Wirtschaftswurm-Blog

Wer hat die gläserne Decke eingezogen?

Wenn zur Zeit über die Frauenquote diskutiert wird, ist viel von der gläsernen Decke die Rede. Gemeint ist eine unsichtbare Hürde, die verhindert, dass Frauen in die oberste Konzernspitze aufsteigen. Was sind allerdings die Ursachen dieser Hürde und wer hat sie aufgestellt?

Für die meisten Frauen liegt die Erklärung auf der Hand: Männer behinderten und diskriminierten karrierewillige Frauen in den Unternehmen. Die Männer an der Spitze begünstigten Männer als Kollegen oder Nachfolger.

Für die Frauen ist diese Erklärung sehr bequem: Sie können alle Schuld von sich weisen und sich in ihrer klassischen Opferrolle suhlen. Das macht aber skeptisch gegenüber dieser Erklärung genauso wie ihre Parallele zu gängigen Verschwörungstheorien. Und in der Tat, um die gläserne Decke zu erklären, gibt es genug andere Ursachen, man braucht die Theorie von der „latenten“ Frauendiskriminierung nicht.

In einem Artikel für den Harvard Business Manager im März 2009 hat die Managementtrainerin Monika Henn bereits mehrere wissenschaftlich-statistisch belegte Gründe genannt, warum Frauen in den Spitzenpositionen eindeutig unterrepräsentiert sind. Das Problem – diese Gründe liegen meistens an den Frauen selbst:

  • Während Männer oft Konkurrenz und Wettbewerb lieben, scheuen Frauen häufig davor zurück. Dies konnte man experimentell nachweisen.
  • Frauen vernetzen sich bevorzugt mit hierarchisch gleich und niedrig gestellten Personen. Männer dagegen suchen häufiger Kontakte zu Höhergestellten und strategisch bedeutsamen Personen.
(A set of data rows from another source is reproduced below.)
(** * Cinema tickets and orders: the models of [db/models.py]

    A shallow embedding of the Django models of the ticketing schema and
    of the one routine with logic in it, [Ticket.clean], together with the
    part of the object-relational layer the models configure declaratively
    ([Meta.ordering], [Meta.constraints], [on_delete]).

    Python integers are unbounded, so every integer field is a [Z].
    A time stamp is a [Z] as well (a point on the clock).  [Genre], [Actor]
    and [Movie] carry no behaviour; a movie and a user appear only as the
    primary key a foreign key holds. *)

From Stdlib Require Import ZArith Lia Ascii.
From stdpp Require Import base decidable option list strings pretty gmap sorting.

Open Scope Z_scope.

(** ** Exceptions *)

(** The mapping from a field name to its messages that a
    [ValidationError] built from a dict carries. *)
Abbreviation ErrorDict := (gmap string (list string)).

(** The exceptions the modelled code paths raise.  [ValidationError]
    keeps the two arguments the source passes to the constructor: the dict
    of field messages and the [code] keyword. *)
Inductive Exception :=
  | ValidationError (message : ErrorDict) (code : option string)
  | IntegrityError (constraint : string)
  | ProtectedError (msg : string)
  | ValueError (msg : string)
  | OverflowError (msg : string).

(** The name Django gives to errors that belong to no single field. *)
Definition NON_FIELD_ERRORS : string := "__all__".

(** [ValidationError.update_error_dict]: the messages of [e] are appended,
    field by field, after those already collected. *)
Definition update_error_dict (e errors : ErrorDict) : ErrorDict :=
  union_with (λ old new, Some (old ++ new)) errors e.

(** ** The models, as the objects Python code holds *)

(** [class CinemaHall]: [rows] and [seats_in_row] are [IntegerField]s. *)
Record CinemaHall := {
  hall_pk : option Z;
  hall_name : string;
  rows : Z;
  seats_in_row : Z
}.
Hinzu kommt: Vielen Frauen fehlt der Ehrgeiz, bis in die höchsten Ränge aufzusteigen. Die Nachteile einer Karriere (angefangen von Neid und Missgunst bis zu Schwierigkeiten bei der persönlichen Partnerwahl) wiegen für sie schwerer. Schon die Studienfachwahl vieler Frauen ist wenig karriereorientiert.
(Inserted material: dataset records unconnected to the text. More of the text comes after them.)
(** The loop of [strconv.ParseUint(s, 10, 64)] over the bytes of [s], [n]
    being the value read so far: a byte that is not a decimal digit is a
    syntax error with the value 0; a value that leaves the [uint64] range
    is a range error with the largest value, also when bytes that are not
    digits follow. *)
Fixpoint parseUintLoop (n : Z) (s : string) : Z * option NumError :=
  match s with
  | EmptyString => (n, None)
  | String d s' =>
      match GoStrings.digit_of d with
      | None => (0, Some ErrSyntax)
      | Some v =>
          if maxUint64 / 10 + 1 <=? n then (maxUint64, Some ErrRange)
          else
            let n := n * 10 in
            let n1 := GoInt.wrap64 (n + v) in
            if (n1 <? n) || (maxUint64 <? n1) then (maxUint64, Some ErrRange)
            else parseUintLoop n1 s'
      end
  end.

(** [strconv.ParseUint(s, 10, 64)]: no sign is accepted, and the empty
    string is a syntax error. *)
Definition ParseUint (s : string) : Z * option NumError :=
  match s with
  | EmptyString => (0, Some ErrSyntax)
  | _ => parseUintLoop 0 s
  end.

(** [strconv.ParseInt(s, 10, 0)] on a 64-bit platform. *)
Definition ParseInt (s : string) : Z * option NumError :=
  match s with
  | EmptyString => (0, Some ErrSyntax)
  | String c rest =>
      let '(neg, body) :=
        if Ascii.eqb c "+" then (false, rest)
        else if Ascii.eqb c "-" then (true, rest)
        else (false, s) in
      match ParseUint body with
      | (_, Some ErrSyntax) => (0, Some ErrSyntax)
      | (un, _) =>
          let cutoff := 2 ^ 63 in
          if negb neg && (cutoff <=? un) then (cutoff - 1, Some ErrRange)
          else if neg && (cutoff <? un) then (- cutoff, Some ErrRange)
          else (if neg then - un else un, None)
      end
  end.

(** [strconv.Atoi(s)], with its error. *)
Definition Atoi (s : string) : Z * option NumError := ParseInt s.

(** The decimal digit [d], as a byte. *)
Definition digit_byte (d : Z) : ascii := ascii_of_nat (48 + Z.to_nat d).

(** The digits of [u], most significant first, put before [acc]: the loop
    of [strconv.FormatUint(u, 10)], which fills its buffer from the end.
    Twenty digits are enough for a [uint64]. *)
Fixpoint formatBits (fuel : nat) (u : Z) (acc : string) : string :=
  match fuel with
  | O => acc
  | S fuel' =>
      let acc' := String (digit_byte (u mod 10)) acc in
      if u <? 10 then acc' else formatBits fuel' (u / 10) acc'
  end.

(** [strconv.Itoa(i)] for an [int] of 64 bits. *)
Definition Itoa (i : Z) : string :=
  if i <? 0 then String "-" (formatBits 20 (- i) EmptyString)
  else formatBits 20 i EmptyString.

End Strconv.

(** ** gosigar: the listing, the paths, the arguments, the times *)

Module Linux.

(** [strtoull], lines 448-450. *)
Definition strtoull (val : string) : Z * option Strconv.NumError :=
  Strconv.ParseUint val.

(** [procFileName], lines 452-454; [Procd] is the package variable. *)
Definition procFileName (Procd : string) (pid : Z) (name : string) : string :=
  Procd +:+ "/" +:+ Strconv.Itoa pid +:+ "/" +:+ name.

(** The loop of [ProcList.Get], lines 165-173, over the names of the
    directory; [pids] is the slice [list] being appended to.  [name[0]] panics on
    an empty name. *)
Fixpoint listPids (names : list string) (pids : list Z) : outcome (list Z) :=
  match names with
  | [] => Returns pids
  | name :: rest =>
      c <- GoStrings.byte_at name 0 ;;;
      if (nat_of_ascii c <? 48)%nat || (57 <? nat_of_ascii c)%nat
      then listPids rest pids
      else
        match Strconv.Atoi name with
        | (pid, None) => listPids rest (pids ++ [pid])
        | (_, Some _) => listPids rest pids
        end
  end.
Die gläserne Decke ist ein Werk der Frauen selbst.

2 Kommentare

  1. Una Bastet sagt

    Für Denkbehinderte:
    Frauen stehen also weniger auf Ellenbogenmentalität und Konkurrenzdenken. Alternativlos für die Evolution zu Bewusstsein hin, doch sowas von überholt, seit Selbiges sich bei Homo sapiens gebildet hat.
    Auch wählt „Sie“ ihre engeren Kontakte nach Symphatie aus, statt sich bei Mächtigeren anzubiedern. Wo bleibt da der gute traditionelle-patriarchalische Untertanengeist, der die Welt dorhin bringen half, wo sie heute ist? ([Fast] dort, wo die gehirngewaschenen DIN-männer ihren Herren Vorgesetzten hineinkriechen.)
    Ehrgeiz hat Frau auch zuwenig. Vielleicht entscheidet sie in Konsequenz weniger zu ihrem alleinigen Vorteil und mehr zum gleichzeitigen Wohl der Anderen, schlimmstenfalls blind ihrer Vernunft und humanitären/ökologischen Notwendigkeiten gehorchend. Gruselig, was?
    Ja, so eine Quote verdient Frau nicht auch noch für mangelnde Anpassung an hehre kapitalistische Werte. Erst anpassen (nach oben buckeln, nach unten treten), dann Chefin werden.

  2. Wirtschaftswurm sagt

    Je höher man steigt, desto härter wird es wahrscheinlich. Grundsätzlich haben aber Ellenbogenmentalität und fairer Wettbewerb nichts miteinander zu tun. Und darauf sollte man mehr achten. Wenn es nur nach der Ellenbogenmentalität ginge, darin stehen Frauen den Männern in nichts nach.